Despite the plunging KOSPI stock market and sharp devaluation of the Korean won, condom sales in South Korea are surging.

Since August, reports Nikkan Gendai (Dec. 3), a major chain of convenience stores in the nation has seen demand for condoms rise by about 20 percent over the same period in 2007. Compared with sales during the January-July period of this year, that translates into a three-fold increase.

“To dispel their anxieties over the economic recession, more people are seeking pleasure through sex, and that explains the increase in condom usage,” a vendor to the convenience store chain is quoted as saying.

And is Japan experiencing a similar run on the latex market?

“Compared with sales of 470 million condoms two years ago, sales last year fell to about 440 million. We suppose the drop is tied to demographic trends,” the spokesman for condom manufacturer Sagami Rubber Industries tells the newspaper.

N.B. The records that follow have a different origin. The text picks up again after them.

(* ===== verification/Protocol.v ===== *)
(** * Protocol registry and negotiated protocol set

    Models [protocol.rs]: registration and validation of protocol
    descriptors, negotiation against a peer's offers, activation of a
    negotiated selection, and the validation of channel requests. *)

From S2P Require Export Mux Handshake.
Local Open Scope N_scope.

Definition MAX_PROTOCOL_ID_BYTES : N := 128.
Definition MAX_CHANNEL_NAME_BYTES : N := 64.

(** ** Descriptors, limits and errors *)

Record ProtocolChannelDescriptor := mkChannelDescriptor {
  pc_id : ProtocolChannelId;
  pc_debug_name : option (list byte);
  pc_mode : ChannelMode;
  pc_priority : N;
  pc_max_frame_bytes : N;
  pc_max_stream_bytes : option N;
  pc_max_in_flight_frames : N;
  pc_discardable : bool;
}.
#[export] Instance ProtocolChannelDescriptor_eq_dec : EqDecision ProtocolChannelDescriptor.
Proof. solve_decision. Defined.

Record ProtocolDescriptor := mkDescriptor {
  pd_stable_id : ProtocolStableId;
  pd_debug_identity : option ProtocolDebugIdentity;
  pd_versions : VersionRange;
  pd_schema : SchemaRef;
  pd_capabilities : ProtocolCapabilitySet;
  pd_channels : list ProtocolChannelDescriptor;
}.

Record ProtocolRegistryLimits := mkRegistryLimits {
  max_protocols : N;
  max_channels_per_protocol : N;
  max_total_channels : N;
  max_protocol_id_bytes : N;
  max_channel_name_bytes : N;
}.
Definition default_registry_limits : ProtocolRegistryLimits :=
  mkRegistryLimits 16 32 128 MAX_PROTOCOL_ID_BYTES MAX_CHANNEL_NAME_BYTES.

(** [ProtocolRegistryLimits::is_valid]. *)
Definition registry_limits_valid (l : ProtocolRegistryLimits) : bool :=
  (0 <? max_protocols l) && (0 <? max_channels_per_protocol l) && (0 <? max_total_channels l)
  && (0 <? max_protocol_id_bytes l) && (max_protocol_id_bytes l <=? MAX_PROTOCOL_ID_BYTES)
  && (0 <? max_channel_name_bytes l) && (max_channel_name_bytes l <=? MAX_CHANNEL_NAME_BYTES).
(** A granted request, spelled out. *)
Lemma validated_channel_spec `{Sha256} limits r0 ds sels set req v :
  registry_new limits = Ok r0 -> activate (freeze (register_all r0 ds)) sels = Ok set ->
  active_open_channel set req = Ok v ->
  exists s d c, s ∈ sels /\ sel_stable_id s = req_protocol_id req
    /\ reg_descriptors (register_all r0 ds) !! req_protocol_id req = Some d
    /\ c ∈ pd_channels d /\ channel_ok c /\ pc_id c = req_protocol_channel_id req
    /\ v = mkValidated
         (mkConfig (mkKey (sel_stable_id s) (sel_version s) (pc_id c)) (req_channel_id req)
            GENERATION_INITIAL (pc_mode c) (pc_priority c) (req_capacity req)
            (pc_max_frame_bytes c) (pc_max_stream_bytes c) (pc_discardable c))
         (sel_stable_id s) (pc_id c) (sel_schema s) (sel_capabilities s) (pc_debug_name c)
         (pc_max_frame_bytes c) (pc_max_stream_bytes c) (pc_discardable c)
    /\ 0 < req_capacity req <= pc_max_in_flight_frames c.
Proof.
  intros Hr Ha Hv. destruct (register_all_wf r0 ds (registry_new_wf _ _ Hr)) as (Hw & _ & _).
  unfold activate in Ha. inv_ok.
  destruct (activate_loop _ _ sels) as [m|] eqn:Hm; [|done]. cbn in Ha. simplify_eq.
  apply activate_loop_ok in Hm as (_ & _ & _ & Hlook). cbn in Hlook.
  unfold active_open_channel in Hv. inv_ok. guards. cbn in *.
  rename select (m !! _ = Some _) into Hp.
  apply Hlook in Hp as [Hp|(s & d & Hs & Hid & Hd & ->)]; [set_solver|]. cbn in *.
  rename select (channels_by_id _ !! _ = Some _) into Hc.
  apply channels_by_id_lookup in Hc as [Hc Hcid].
  destruct (wf_descriptors _ Hw _ _ Hd) as [_ Hok].
  pose proof (ok_channels _ _ Hok) as Hall. rewrite Forall_forall in Hall.
  do 3 eexists. split_and!; [exact Hs|done|exact Hd|exact Hc|by apply Hall|done|done|lia|done].
Qed.
Lemma demo_opened :
  exists s0 v s1 b, session_established demo_negotiated default_mux_limits 4 = Ok s0
    /\ open_validated_channel s0 v = (s1, Ok b).
Proof.
  assert (match activate (freeze demo_registry) demo_selections,
                session_established demo_negotiated default_mux_limits 4 with
          | Ok set, Ok s0 =>
            match active_open_channel set demo_request with
            | Ok v => match (open_validated_channel s0 v).2 with Ok _ => true | Err _ => false end
            | Err _ => false
            end
          | _, _ => false end = true) as He by by vm_compute.
  destruct (activate _ _) as [set|]; [|discriminate He].
  destruct (session_established _ _ _) as [s0|]; [|discriminate He].
  destruct (active_open_channel set demo_request) as [v|]; [|discriminate He].
  exists s0, v. destruct (open_validated_channel s0 v) as [s1 [b|]]; [|discriminate He].
  exists s1, b. split; reflexivity.
Qed.

Lemma default_mux_bound : max_channels default_mux_limits <= usize_max.
Proof. by vm_compute. Qed.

But then, how does he explain such a marked difference in demand between Japan and its neighbor?

“The customer base in Japan, made up of middle-aged and older men, is ‘retiring,’ so to speak, whereas more males in the 20 to 40 age group are ‘sexless’ out of habit,” says a source close to the industry. “Rather than an increase in condom usage, we’re seeing an increase in abstention from sex.

“Moreover, there is a younger segment who don’t like using condoms. The industry is going through a rough time right now.”

A spokesperson for condom maker Okamoto Co., Ltd. says in an effort to stimulate demand, the company has been engaging in a variety of PR activities, such as sponsorship of music events, car races, festivals and so on.

“So far though, we haven’t noticed any results,” he grimaces.

In terms of sex, the writer concludes, the recession’s impact on Japan may actually be graver than it is on Korea.

Source: “Daifukyo de SEX fueru Kankoku heru Nihon,” Nikkan Gendai (Dec. 3, page 6)

Note: Brief extracts from Japanese vernacular media in the public domain that appear here were translated and summarized under the principle of “fair use.” Every effort has been made to ensure accuracy of the translations. However, we are not responsible for the veracity of their contents. The activities of individuals described herein should not be construed as “typical” behavior of Japanese people nor reflect the intention to portray the country in a negative manner. Our sole aim is to provide examples of various types of reading matter enjoyed by Japanese.